Review Rewind: Rooftops-A Forest of Polarity
1,405. that’s how many local recordings have been reviewed in What’s Up! over the last 15 years. Some good, some not so good, all offering something to the local scene and in these pages. A review was and will always be a band’s chance to get some press and show folks what they are doing. If a band lives around here, or on a local label, we review it and have never turned anyone away if they met one of those qualifications. Among the recordings reviewed, a few really stood out for one reason or another – it might have been how good it was or the impact it had on the scene or the statement at that time. This issue, we re-reviewed 15 of our favorite records over the last 15 years (and included a blurb from the original review) and talked not just about the music, but why the recording is important in the music scene’s history. Every one of these recordings should be on your iTunes, find ‘em, listen to ‘em, love ‘em. We do.
December 2009: “This is Bellingham at its finest and I’ll say it now: my vote for best album of 2009.”
First released locally via Clickpop in 2009, and then re-released nationally on Boston’s Topself Records, A Forest of Polarity almost perfectly blends the musical intricacy of acts such as Don Caballero and Cap’n Jazz with the dynamics and emotional impact of groups like Explosions in the Sky and Sigur Rós. Three guitars noodle around fantastically technical drumming, weaving melodies that are immediately approachable and yet complex enough to still be worth dissecting almost four years later.
The first four minutes of the record maintain the same impact that they held in 2009: atmosphere and ambiance descend into labyrinthian technicality and then immediately jump into accessible pop hooks. From that initial barrage, however, much of the meat of the record blends together into a common sound that makes individual tracks somewhat difficult to distinguish. Certain moments, such as the frantic introduction to “Tear as I Fly” and the occasional inclusion of extra instrumentation and vocals, manage to stir things up a bit, however it still feels like somewhat of a chore to have to identify tracks four through eight from each other. This is not to say that the tracks are bad by any measure—they simply feel like reworked versions of the same great piece of music rather than individual works.

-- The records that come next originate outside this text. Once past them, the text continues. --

Definition deregisterBackend (backend : BackendRecord) : M SyncResult :=
  _ ← storeDeletingBackend backend;
  if decide (BackendAddr (Status backend) = "") then removeFinalizer backend
  else
  match getDriver backend with
  | inl err => mret (ErrorResult (retrieveDriverFailed backend err))
  | inr driver =>
      retryID ← NewUUID;
      let req := operationRequest "deregisterBackend" backend retryID in
      _ ← emit (HookDeregisterBackend driver req);
      match CallDeregisterBackend (webhookInvoker c) driver req with
      | inl err => mret (ErrorResult err)
      | inr rsp =>
          if decide (webhooks.op_Status rsp = webhooks.StatusSucc) then
            removeFinalizer backend
          else if decide (webhooks.op_Status rsp = webhooks.StatusFail) then
            _ ← Eventf backend apicore.EventTypeWarning "FailedDeregister"
                  ("msg: " +:+ webhooks.op_Msg rsp);
            mret (FailResult
                    (CalculateRetryInterval (webhooks.op_MinRetryDelayInSeconds rsp)))
          else if decide (webhooks.op_Status rsp = webhooks.StatusRunning) then
            _ ← Eventf backend apicore.EventTypeNormal "RunningDeregister"
                  ("msg: " +:+ webhooks.op_Msg rsp);
            let delay :=
              CalculateRetryInterval (webhooks.op_MinRetryDelayInSeconds rsp) in
            mret (AsyncResult delay)
          else
            _ ← Eventf backend apicore.EventTypeWarning "InvalidDeregister"
                  ("unsupported status: " +:+ webhooks.op_Status rsp
                   +:+ ", msg: " +:+ webhooks.op_Msg rsp);
            mret (ErrorResult
                    (go.Errorf ("unknown status " +:+ go.quote (webhooks.op_Status rsp))))
      end
  end.

Definition syncBackendRecord (key : string) : M SyncResult :=
  match SplitMetaNamespaceKey key with
  | inl err => mret (ErrorResult err)
  | inr (namespace, name) =>
      match brLister c namespace name with
      | inl err =>
          if IsNotFound (Some err) then mret SuccResult
          else mret (ErrorResult err)
      | inr backend =>
          match DeletionTimestamp backend with
          | Some _ =>
              if negb (HasFinalizer (Finalizers backend) FinalizerDeregisterBackend)
              then mret SuccResult
              else deregisterBackend backend
          | None =>
              if decide (BackendAddr (Status backend) = "")
              then generateBackendAddr backend
              else ensureBackend backend
          end
      end
  end.
Definition create_hamper (data : list InventoryRow) (today : Z) (budget : Q)
    (selected_categories selected_inventory selected_status selected_brands : list string)
    (min_days max_days : Z) (box_type : string) : list Line * Q :=
  let df_filtered :=
    filtered_view data today selected_categories selected_inventory selected_status
                  selected_brands min_days max_days in
  match df_filtered with
  | [] => ([], 0%Q)
  | _ => let st := fill_from df_filtered budget in (st_hamper st, st_total st)
  end.

(** ** Replacement engine *)

Module Suggestion.
Record t := mk {
  name : string;
  mrp : Q;
  available : Z;
  expiry : string;
  brand : string
}.
End Suggestion.

Definition replacement_row (today : Z) (category current_item : string)
    (selected_inventory selected_status selected_brands : list string)
    (min_days max_days : Z) (r : InventoryRow) : bool :=
  String.eqb (Category r) category &&
  negb (String.eqb (Item_Name r) current_item) &&
  isin (Inventory_Holding r) selected_inventory &&
  isin (Product_Status r) selected_status &&
  isin (Brand_Name r) selected_brands &&
  is_within_expiry today (Expiry_Date r) min_days max_days.

(** [sort_values('MRP')] uses pandas' default sort kind, which promises an
    ascending order but no particular order among equal prices; the date
    formatter [strftime("%d-%b-%Y")] is a rendering of the day ordinal.
    Both are parameters of the engine. *)
Section ReplacementEngine.
Variable sort_values : list InventoryRow -> list InventoryRow.
Variable strftime : Z -> string.

Definition suggestion_of (row : InventoryRow) : Suggestion.t :=
  Suggestion.mk (Item_Name row) (MRP row) (Available_Units row)
                (strftime (Expiry_Date row)) (Brand_Name row).

Definition get_replacement_suggestions (data : list InventoryRow) (today : Z)
    (category current_item : string)
    (selected_inventory selected_status selected_brands : list string)
    (min_days max_days : Z) : list Suggestion.t :=
  let df_filtered :=
    List.filter (replacement_row today category current_item selected_inventory
                                 selected_status selected_brands min_days max_days) data in
  let df_filtered := firstn 7 (sort_values df_filtered) in
  map suggestion_of df_filtered.
End ReplacementEngine.

(** ** Box-type presets *)

(** The three [st.session_state] entries that [apply_box_type_defaults]
    reads and writes; an entry that was never set is [None]. *)
Module Session.
Record t := mk {
  box_applied : option string;
  min_days : option Z;
  max_days : option Z
}.
End Session.

Definition apply_box_type_defaults (box_type : string) (session_state : Session.t)
  : Session.t :=
  if match Session.box_applied session_state with
     | Some applied => String.eqb applied box_type
     | None => false
     end
  then session_state
  else if String.eqb box_type "Steal Deal" then Session.mk (Some box_type) (Some 15) (Some 60)
  else if String.eqb box_type "Green Box" then Session.mk (Some box_type) (Some 40) (Some 120)
  else if String.eqb box_type "Gift Box" then Session.mk (Some box_type) (Some 45) (Some 730)
  else Session.mk (Some box_type) (Session.min_days session_state)
                  (Session.max_days session_state).

(** ** The raw frame and the item lookup of the display *)

(** One row of [data_raw] after the coercions of [load_data]: a cell that
    failed to parse or was empty is [None]; brand, SKU, category and shipping
    weight have been filled with their defaults. *)
Record RawRow := mkRaw {
  raw_Item_Name : option string;
  raw_Category : string;
  raw_MRP : option Q;
  raw_Available_Units : option Z;
  raw_Expiry_Date : option Z;
  raw_Brand_Name : string;
  raw_Inventory_Holding : option string;
  raw_Product_Status : option string;
  raw_SKU : string;
  raw_Shipping_Weight : Q
}.

(** The row as the engine reads it, when the six required cells are there. *)
Definition to_inventory (r : RawRow) : option InventoryRow :=
  match raw_Item_Name r, raw_MRP r, raw_Available_Units r, raw_Expiry_Date r,
        raw_Inventory_Holding r, raw_Product_Status r with
  | Some nm, Some price, Some units, Some expiry, Some holding, Some status =>
      Some (mkRow (raw_Category r) nm price units expiry (raw_Brand_Name r) holding status)
  | _, _, _, _, _, _ => None
  end.

(** [df_raw.dropna(subset=[...])], the frame [data]. *)
Definition dropna_required (df_raw : list RawRow) : list RawRow :=
  List.filter (fun r => match to_inventory r with Some _ => true | None => false end) df_raw.

(** The rows of [data] as the fill engine and the replacement engine read
    them. *)
Definition inventory_view (data : list RawRow) : list InventoryRow :=
  omap to_inventory data.

(** [frame["Item Name"] == name] *)
Definition name_is (nm : string) (r : RawRow) : bool :=
  match raw_Item_Name r with
  | Some x => String.eqb x nm
  | None => false
  end.

(** The lookup of a hamper line: the rows of [data] of that name, narrowed
    to the category unless it is "Misc", and the rows of [data_raw] of that
    name when nothing is left. *)
Definition find_item (data data_raw : list RawRow) (cat nm : string) : list RawRow :=
  let item_df := List.filter (name_is nm) data in
  let item_df :=
    match item_df with
    | [] => item_df
    | _ :: _ =>
        if String.eqb cat "Misc" then item_df
        else List.filter (fun r => String.eqb (raw_Category r) cat) item_df
    end in
  match item_df with
  | [] => List.filter (name_is nm) data_raw
  | _ :: _ => item_df
  end.

(** [float(item["MRP"]) if pd.notnull(item["MRP"]) else 0] *)
Definition price_of (item : RawRow) : Q :=
  match raw_MRP item with Some price => price | None => 0%Q end.

(** [int(item["Available Units"]) if pd.notnull(...) else 1] *)
Definition available_of (item : RawRow) : Z :=
  match raw_Available_Units item with Some units => units | None => 1 end.

(** The initial value of a line's quantity input; [None] is the "not found
    in database" error. *)
Definition safe_qty (data data_raw : list RawRow) (line : Line) : option Z :=
  match find_item data data_raw line.1.1 line.1.2 with
  | [] => None
  | item :: _ => Some (Z.min line.2 (available_of item))
  end.

(** ** Deleting lines *)

(** [del l[idx]]; [None] is the IndexError. *)
Definition del_at {A} (idx : nat) (l : list A) : option (list A) :=
  if (idx <? length l)%nat then Some (delete idx l) else None.

(** The body of the deletion loop, on the hamper list and on the
    dictionary of pending replacements; [None] once a deletion has failed. *)
Definition remove_step (state : option (list Line * gmap nat Key)) (idx : nat)
  : option (list Line * gmap nat Key) :=
  match state with
  | Some (items, pending) =>
      match del_at idx items with
      | Some items' => Some (items', delete idx pending)
      | None => None
      end
  | None => None
  end.

(** The deletion loop over [sorted(to_remove, reverse=True)]. *)
Definition remove_items (to_remove : list nat) (all_hamper_items : list Line)
    (replacements : gmap nat Key) : option (list Line * gmap nat Key) :=
  fold_left remove_step
            (sorted_by_reverse (fun idx => inject_Z (Z.of_nat idx)) to_remove)
            (Some (all_hamper_items, replacements)).

(** ** Export *)

Module ExportRow.
Record t := mk {
  Item_Name : string;
  SKU : string;
  Expiry_Date : string;
  Quantity : Z;
  MRP : option Q;
  Available_Qty : option Z;
  Shipping_Weight : Q;
  Total_Amt : Q;
  Total_Weight : Q;
  CO2e_Unit : string;
  Total_CO2e : string
}.
End ExportRow.

Section ExportRows.
Variable strftime : Z -> string.
(** [Series.sum] of pandas; its order of summation is pandas' own. *)
Variable series_sum : list Q -> Q.

Definition export_row (nm : string) (qty : Z) (r : RawRow) : ExportRow.t :=
  ExportRow.mk nm (raw_SKU r)
            (match raw_Expiry_Date r with Some d => strftime d | None => "Missing"%string end)
            qty (raw_MRP r) (raw_Available_Units r) (raw_Shipping_Weight r)
            (price_of r * inject_Z qty)%Q (inject_Z qty * raw_Shipping_Weight r)%Q
            "Missing" "Missing".

(** The rows of [df_export]; a line that is not found is left out. *)
Definition export_rows (data data_raw : list RawRow) (final_items : list Line)
  : list ExportRow.t :=
  flat_map
    (fun line =>
       match find_item data data_raw line.1.1 line.1.2 with
       | [] => []
       | r :: _ => [export_row line.1.2 line.2 r]
       end)
    final_items.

Fortunately, the final 15 minutes of the record, composed of “Era Falsity” and “Sea Frailty,” show Rooftops once again finding unique voices for it’s tracks and as a result they become the most powerful moments of the record. The two works recount, conclude and magnify every thought introduced throughout the previous 30 minutes and yet somehow manage to kick the emotional impact up another few notches. Even three and a half years after first hearing it, I still get chills when the horns and strings kick in at the climax of the “Frailty”. It is easy to call A Forest of Polarity a fantastic local record, but settling with that label would ultimately be a disservice to a record that holds it’s footing against anything it’s genre on a national scale.